This graduation project consists of the design of the needle control device for MRI-guided interventions. It is an apparatus that grabs and steers a flexible needle remotely, so it could be used in an MRI while the physician controls the needle based on the scans. In this way, the physician has a clear sight of the position of the needle and the targeted tissue. He could perform the intervention with a higher accuracy, which could result in a higher success rate. Furthermore, a great benefit of this way of performing interventions is that the targeted tissue is found directly and no extra internal tissue needs to be damaged. It results in a shorter recovery time for the patient and therefore, higher patient satisfaction and lower costs. All in all, the needle control device increases the success rate of interventions, increase the patient satisfaction and could lower costs.
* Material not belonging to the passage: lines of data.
(* ===== verification/PairingRefines.v ===== *)
(** * The store keeps the book

    Every operation of [PairingStore], performed on tables that store a sound
    state, leaves tables that store a sound state, and is a step of the book of
    [PairingBook]. *)
From S2P Require Import Prelude JsString JsMap JsNumber NumberCoercion JsDate Normalization AllowFrom PairingStore PairingFacts PairingBook.
#[local] Open Scope Z_scope.

Lemma findIndex_Some {A} (p : A -> bool) l i : findIndex p l = Some i -> exists x, l !! i = Some x /\ p x = true.
Proof.
  revert i. induction l as [|x l IH]; intros i; [done|]. cbn. destruct (p x) eqn:E; [intros [= <-]; by exists x|].
  destruct (findIndex p l) as [j|]; [|done]. intros [= <-]. by apply IH.
Qed.

Lemma findIndex_None {A} (p : A -> bool) l x : findIndex p l = None -> x ∈ l -> p x = false.
Proof.
  induction l as [|y l IH]; [by intros _ ?%elem_of_nil|]. cbn. destruct (p y) eqn:E; [done|].
  destruct (findIndex p l) eqn:F; [done|]. intros _ [->|H]%elem_of_cons; [done|by apply IH].
Qed.

Section facts.
  Context (other : jstr -> date) (getPairingAdapter : jstr -> option ChannelPairingAdapter).

  Notation ticket := (ticket other).
  Notation book_of := (book_of other).

(** ** Pruning *)

Lemma expired_ticket r t : request_ok r -> isExpired other r t = negb (fresh t (ticket r)).
Proof.
  intros [_ _ (c & Hc & E) _ _]. unfold isExpired, fresh, PairingBook.ticket. cbn [tk_issued].
  rewrite E, parse_stamp by done. change (default 0 (Some c)) with c. by rewrite negb_involutive.
Qed.

Lemma pruned_tickets reqs t : Forall request_ok reqs ->
  ticket <$> (pruneExpiredRequests other reqs t).1 = List.filter (fresh t) (ticket <$> reqs).
Proof.
  intros H. rewrite filter_fmap_list. f_equal. apply filter_ext_in. intros r Hr.
  rewrite Forall_forall in H. rewrite expired_ticket by auto. apply negb_involutive.
Qed.

Lemma pruned_none reqs t : (pruneExpiredRequests other reqs t).2 = false ->
  (pruneExpiredRequests other reqs t).1 = reqs.
Proof.
  intros H. apply filter_all. intros r Hr. apply negb_true_iff. apply not_true_is_false. intros E.
  cbn [pruneExpiredRequests snd] in H. rewrite (proj2 (existsb_exists _ _)) in H; [done|].
  exists r. by rewrite <- list_elem_of_In.
Qed.

(** A sound list of requests is not pruned by account. *)
Lemma excess_none reqs : slots_ok (slot <$> reqs) ->
  pruneExcessRequestsByAccount other reqs PAIRING_PENDING_MAX = (reqs, false).
Proof.
  intros [_ _ Hcap]. unfold pruneExcessRequestsByAccount. destruct (_ || _); [done|].
  assert (concat (map (excess_of other (imap pair reqs) PAIRING_PENDING_MAX)
                    (js_set (map resolvePairingRequestAccountId reqs))) = []) as ->; [|done].
  apply concat_nil_Forall, Forall_forall. intros l Hl.
  apply list_elem_of_In, in_map_iff in Hl as (a & <- & _). unfold excess_of.
  match goal with |- context [stable_sort ?le ?es] => set (entries := es); set (sorted := stable_sort le entries) end.
  assert (length sorted <= PAIRING_PENDING_MAX)%nat as Hlen.
  { unfold sorted. rewrite (Permutation_length (stable_sort_perm _ _)). etrans; [|apply (Hcap a)].
    pose proof (filter_fmap_list (fun r => bool_decide (resolvePairingRequestAccountId r = a)) snd (imap pair reqs)) as F.
    rewrite indexed_snd in F. rewrite sent_by_requests, F, length_fmap.
    unfold entries. apply Nat.eq_le_incl, f_equal, filter_ext_in. by intros [i r] _. }
  by replace (length sorted - PAIRING_PENDING_MAX)%nat with 0%nat by lia.
Qed.
(* ===== verification/AuthCredentials.v ===== *)
(** * Credentials of providers

    [src/agents/auth-profiles/types.ts], [credential-state.ts], the secret
    references of [src/config/types.secrets.ts], and
    [packages/model-catalog-core/src/provider-id.ts]: what a stored credential is
    and whether it can be used.

    Instants are integers.  A secret field is text, a record of fields, or left
    out; the aliases of providers, which plugins declare, are a
    map the functions are given. *)
From S2P Require Import Prelude JsString JsMap JsNumber JsRegExp NumberCoercion Normalization.
#[local] Open Scope Z_scope.

(** ** Providers *)

Definition normalizeProviderId (provider : jstr) : jstr := normalizeLowercaseStringOrEmpty (VString provider).

Definition findNormalizedProviderValue {T} (entries : option (list (jstr * T))) (provider : jstr) : option T :=
  match entries with
  | None => None
  | Some entries =>
      snd <$> find_first (fun '(key, _) =>
        bool_decide (normalizeProviderId key = normalizeProviderId provider)) entries
  end.

(** [resolveProviderAuthAliasMap]: what plugins declare, from normalized ids. *)
Abbreviation AliasMap := (list (jstr * jstr)).

Definition resolveProviderIdForAuth (aliases : AliasMap) (provider : jstr) : jstr :=
  let normalized := normalizeProviderId provider in
  if negb (truthy normalized) then normalized else default normalized (jm_get normalized aliases).

(** ** Secrets *)

Inductive SecretValue :=
  | SecretText (s : jstr)
  | SecretRecord (fields : list (jstr * jsval))
  | SecretAbsent.

Inductive SecretRefSource := EnvSource | FileSource | ExecSource.

Record SecretRef := { sr_source : SecretRefSource; sr_provider : jstr; sr_id : jstr }.

Definition DEFAULT_SECRET_PROVIDER_ALIAS : jstr := lit "default".

Definition is_AZ (c : ascii) : bool := (65 <=? code c)%nat && (code c <=? 90)%nat.

(** [[A-Z][A-Z0-9_]{0,127}]. *)
Definition isValidEnvSecretRefId (value : jstr) : bool :=
  match value with
  | [] => false
  | c :: rest =>
      is_AZ c && forallb (fun c => is_AZ c || JsString.is_digit c || is_char "_"%char c) rest
        && (length rest <=? 127)%nat
  end.

Definition secret_source (v : jsval) : option SecretRefSource :=
  match v with
  | VString s =>
      if bool_decide (s = lit "env") then Some EnvSource
      else if bool_decide (s = lit "file") then Some FileSource
      else if bool_decide (s = lit "exec") then Some ExecSource else None
  | _ => None
  end.

Definition secret_field (name : string) (fields : list (jstr * jsval)) : jsval :=
  default VUndefined (jm_get (lit name) fields).

(** A string that is not blank. *)
Definition secret_string (v : jsval) : option jstr :=
  match v with VString s => if truthy (trim s) then Some s else None | _ => None end.

Definition isSecretRef (value : SecretValue) : option SecretRef :=
  match value with
  | SecretRecord fields =>
      if negb (bool_decide (length fields = 3%nat)) then None
      else
        source ← secret_source (secret_field "source" fields);
        provider ← secret_string (secret_field "provider" fields);
        id ← secret_string (secret_field "id" fields);
        Some {| sr_source := source; sr_provider := provider; sr_id := id |}
  | _ => None
  end.

Definition env_ref (id : jstr) : SecretRef :=
  {| sr_source := EnvSource; sr_provider := DEFAULT_SECRET_PROVIDER_ALIAS; sr_id := id |}.

(** [secretref-env:NAME] and [__env__:NAME]. *)
Definition parseLegacySecretRefEnvMarker (value : SecretValue) : option SecretRef :=
  match value with
  | SecretText s =>
      let trimmed := trim s in
      let id :=
        if starts_with (lit "secretref-env:") trimmed then Some (drop 14 trimmed)
        else if starts_with (lit "__env__:") trimmed then Some (drop 8 trimmed) else None in
      match id with
      | Some id => if isValidEnvSecretRefId id then Some (env_ref id) else None
      | None => None
      end
  | _ => None
  end.

Definition isLegacySecretRefWithoutProvider (value : SecretValue) : option SecretRef :=
  match value with
  | SecretRecord fields =>
      source ← secret_source (secret_field "source" fields);
      id ← secret_string (secret_field "id" fields);
      match secret_field "provider" fields with
      | VUndefined => Some {| sr_source := source; sr_provider := DEFAULT_SECRET_PROVIDER_ALIAS; sr_id := id |}
      | _ => None
      end
  | _ => None
  end.

(** [${NAME}] and [$NAME]. *)
Definition parseEnvTemplateSecretRef (value : SecretValue) : option SecretRef :=
  match value with
  | SecretText s =>
      let trimmed := trim s in
      let braced := if starts_with (lit "${") trimmed && bool_decide (last trimmed = Some "}"%char)
                    then Some (drop 2 (take (length trimmed - 1) trimmed)) else None in
      let bare := if starts_with (lit "$") trimmed then Some (drop 1 trimmed) else None in
      match braced with
      | Some id => if isValidEnvSecretRefId id then Some (env_ref id) else None
      | None =>
          match bare with
          | Some id => if isValidEnvSecretRefId id then Some (env_ref id) else None
          | None => None
          end
      end
  | _ => None
  end.

(** Without defaults of the configuration. *)
Definition coerceSecretRef (value : SecretValue) : option SecretRef :=
  match isSecretRef value with
  | Some ref => Some ref
  | None =>
      match parseLegacySecretRefEnvMarker value with
      | Some ref => Some ref
      | None =>
          match isLegacySecretRefWithoutProvider value with
          | Some ref => Some ref
          | None => parseEnvTemplateSecretRef value
          end
      end
  end.

Definition normalizeSecretInputString (value : SecretValue) : option jstr :=
  match value with
  | SecretText s => let trimmed := trim s in if truthy trimmed then Some trimmed else None
  | _ => None
  end.

(** ** Credentials *)

Record ApiKeyCredential := { ak_provider : jstr; ak_key : SecretValue; ak_keyRef : SecretValue }.

(** [None] is an expiry that is left out. *)
Record TokenCredential := {
  tk_provider : jstr;
  tk_token : SecretValue;
  tk_tokenRef : SecretValue;
  tk_expires : option nval;
}.

Record OAuthCredential := {
  oa_provider : jstr;
  oa_access : SecretValue;
  oa_refresh : SecretValue;
  oa_expires : option nval;
  oa_accountId : option jstr;
  oa_oauthRef : bool;
}.

Inductive AuthProfileCredential :=
  | ApiKey (c : ApiKeyCredential)
  | TokenCred (c : TokenCredential)
  | OAuth (c : OAuthCredential).

Inductive CredentialType := TypeApiKey | TypeToken | TypeOAuth.
#[export] Instance CredentialType_eq : EqDecision CredentialType.
Proof. solve_decision. Defined.

Definition cred_type (c : AuthProfileCredential) : CredentialType :=
  match c with ApiKey _ => TypeApiKey | TokenCred _ => TypeToken | OAuth _ => TypeOAuth end.

Definition cred_provider (c : AuthProfileCredential) : jstr :=
  match c with ApiKey c => ak_provider c | TokenCred c => tk_provider c | OAuth c => oa_provider c end.

(** ** Eligibility *)

Inductive TokenExpiryState := ExpiryMissing | ExpiryValid | ExpiryExpiring | ExpiryExpired | InvalidExpires.

Definition resolveTokenExpiryState (expires : option nval) (now : num) (expiringWithinMs : option num)
    : TokenExpiryState :=
  match expires with
  | None => ExpiryMissing
  | Some (VNum expires) =>
      if negb (isFinite expires) || num_le expires (of_Z 0) || num_lt (of_Z MAX_DATE_TIMESTAMP_MS) expires
      then InvalidExpires
      else
        let remainingMs := num_sub expires now in
        if num_le remainingMs (of_Z 0) then ExpiryExpired
        else
          let expiringWithinMs := math_max (of_Z 0) (default (of_Z 0) expiringWithinMs) in
          if num_lt (of_Z 0) expiringWithinMs && num_le remainingMs expiringWithinMs
          then ExpiryExpiring else ExpiryValid
  | Some _ => InvalidExpires
  end.

Definition DEFAULT_OAUTH_REFRESH_MARGIN_MS : Z := 5 * 60 * 1000.

Definition hasUsableOAuthCredential (credential : option AuthProfileCredential) (now : num)
    (refreshMarginMs : option num) : bool :=
  match credential with
  | Some (OAuth c) =>
      match oa_access c with
      | SecretText access =>
          if negb (truthy (trim access)) then false
          else
            let refreshMarginMs :=
              math_max (of_Z 0) (default (of_Z DEFAULT_OAUTH_REFRESH_MARGIN_MS) refreshMarginMs) in
            match resolveTokenExpiryState (oa_expires c) now (Some refreshMarginMs) with
            | ExpiryValid => true
            | _ => false
            end
      | _ => false
      end
  | _ => false
  end.

Definition hasConfiguredSecretRef (value : SecretValue) : bool := bool_decide (is_Some (coerceSecretRef value)).
Definition hasConfiguredSecretString (value : SecretValue) : bool :=
  bool_decide (is_Some (normalizeSecretInputString value)).

(** The dot of an expression: all but the line terminators. *)
Definition re_dot : regexp :=
  RChar (fun c => negb (bool_decide (code c = 10%nat)) && negb (bool_decide (code c = 13%nat))).

(** An onboarding command, in place of a key; its last group is an alternative
    of a space, an equals sign and the end. *)
Definition MALFORMED_API_KEY_RE : regexp :=
  re_seqs [RStart; re_lit_i (lit "openclaw"); re_plus re_space; re_lit_i (lit "onboard");
           re_opt (RSeq (re_plus re_space) (RStar re_dot)); re_plus re_space;
           re_lit_i (lit "--auth-choice"); RAlt re_space (RAlt (re_char "="%char) REnd)].

Definition isMalformedApiKeyInput (value : SecretValue) : bool :=
  match normalizeSecretInputString value with
  | Some normalized => test MALFORMED_API_KEY_RE normalized
  | None => false
  end.

Inductive AuthCredentialReasonCode :=
  | ReasonOk | MissingCredential | ReasonInvalidExpires | ReasonExpired | UnresolvedRef | MalformedApiKey
  | ProfileMissing | ProviderMismatch | ModeMismatch.
#[export] Instance AuthCredentialReasonCode_eq : EqDecision AuthCredentialReasonCode.
Proof. solve_decision. Defined.

(** [eligible] is [reasonCode = ReasonOk]. *)
Definition evaluateStoredCredentialEligibility (credential : AuthProfileCredential) (now : num)
    : AuthCredentialReasonCode :=
  match credential with
  | ApiKey c =>
      if isMalformedApiKeyInput (ak_key c) then MalformedApiKey
      else if negb (hasConfiguredSecretString (ak_key c)) && negb (hasConfiguredSecretRef (ak_keyRef c))
      then MissingCredential else ReasonOk
  | TokenCred c =>
      if negb (hasConfiguredSecretString (tk_token c)) && negb (hasConfiguredSecretRef (tk_tokenRef c))
      then MissingCredential
      else match resolveTokenExpiryState (tk_expires c) now None with
           | InvalidExpires => ReasonInvalidExpires
           | ExpiryExpired => ReasonExpired
           | _ => ReasonOk
           end
  | OAuth c =>
      match normalizeSecretInputString (oa_access c), normalizeSecretInputString (oa_refresh c) with
      | None, None => if oa_oauthRef c then UnresolvedRef else MissingCredential
      | _, _ => ReasonOk
      end
  end.
(* ===== verification/ProfileFailures.v ===== *)
(** * Failures and successes of credentials

    [src/agents/auth-profiles/usage.ts], with [markAuthProfileSuccess] of
    [profiles.ts]: what a failure, a reported limit, a success and a manual reset
    write to the record of a profile.

    A failure is recorded in two turns around the usage probe: the response is an
    argument, and what the code reads of it is modelled.  The file under its lock
    is a store of its own, [None] when it cannot be updated; the hook and the log
    of a change are left out. *)
From S2P Require Import Prelude JsString JsMap JsNumber NumberCoercion Normalization AuthCredentials ProfileUsage.
#[local] Open Scope Z_scope.

(** ** Durations of the configuration *)

Record CooldownsConfig := {
  cd_billingBackoffHours : option num;
  cd_billingBackoffHoursByProvider : option (list (jstr * option num));
  cd_billingMaxHours : option num;
  cd_authPermanentBackoffMinutes : option num;
  cd_authPermanentMaxMinutes : option num;
  cd_failureWindowHours : option num;
}.

Record ResolvedAuthCooldownConfig := {
  rc_billingBackoffMs : num;
  rc_billingMaxMs : num;
  rc_authPermanentBackoffMs : num;
  rc_authPermanentMaxMs : num;
  rc_failureWindowMs : num;
}.

Definition resolvePositiveNumber (value : option num) (fallback : Z) : num :=
  match value with
  | Some v => if isFinite v && num_lt (of_Z 0) v then v else of_Z fallback
  | None => of_Z fallback
  end.

Definition billingOverride (cooldowns : option CooldownsConfig) (providerId : jstr) : option num :=
  match cooldowns ≫= cd_billingBackoffHoursByProvider with
  | None => None
  | Some map =>
      (snd <$> find_first (fun '(key, _) => bool_decide (normalizeProviderId key = providerId)) map) ≫= id
  end.

Definition hours (x : num) : num := num_mul (num_mul (num_mul x (of_Z 60)) (of_Z 60)) (of_Z 1000).
Definition minutes (x : num) : num := num_mul (num_mul x (of_Z 60)) (of_Z 1000).

Definition resolveAuthCooldownConfig (cooldowns : option CooldownsConfig) (providerId : jstr)
    : ResolvedAuthCooldownConfig :=
  let billing := match billingOverride cooldowns providerId with
                 | Some v => Some v
                 | None => cooldowns ≫= cd_billingBackoffHours
                 end in {|
    rc_billingBackoffMs := hours (resolvePositiveNumber billing 5);
    rc_billingMaxMs := hours (resolvePositiveNumber (cooldowns ≫= cd_billingMaxHours) 24);
    rc_authPermanentBackoffMs :=
      minutes (resolvePositiveNumber (cooldowns ≫= cd_authPermanentBackoffMinutes) 10);
    rc_authPermanentMaxMs := minutes (resolvePositiveNumber (cooldowns ≫= cd_authPermanentMaxMinutes) 60);
    rc_failureWindowMs := hours (resolvePositiveNumber (cooldowns ≫= cd_failureWindowHours) 24) |}.

(** ** Backoff *)

Definition calculateAuthProfileCooldownMs (errorCount : Z) : Z :=
  let normalized := Z.max 1 errorCount in
  if normalized <=? 1 then 30000 else if normalized <=? 2 then 60000 else 5 * 60000.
The principle of controlling a needle depends on a hypothesis which reads:
“if the needle is pre-curved, the needle could be steered by translational and rotational movement towards a target.”
If the pre-curved needle moves forwards, it will make a curve in the brain since it follows the path of least resistance. If the needle is rotating, it will move forward. With these functionalities, a mapped-out path can be made. And so, the physician could steer a needle while the patient lays in the MRI and the physician is located in the control room. The needle is remote-controlled.
During the project, a focus was set on the elaboration and embodiment phase of designing. A functional prototype has been developed and a start is made with the final design. The next step would be to integrate the results of both processes.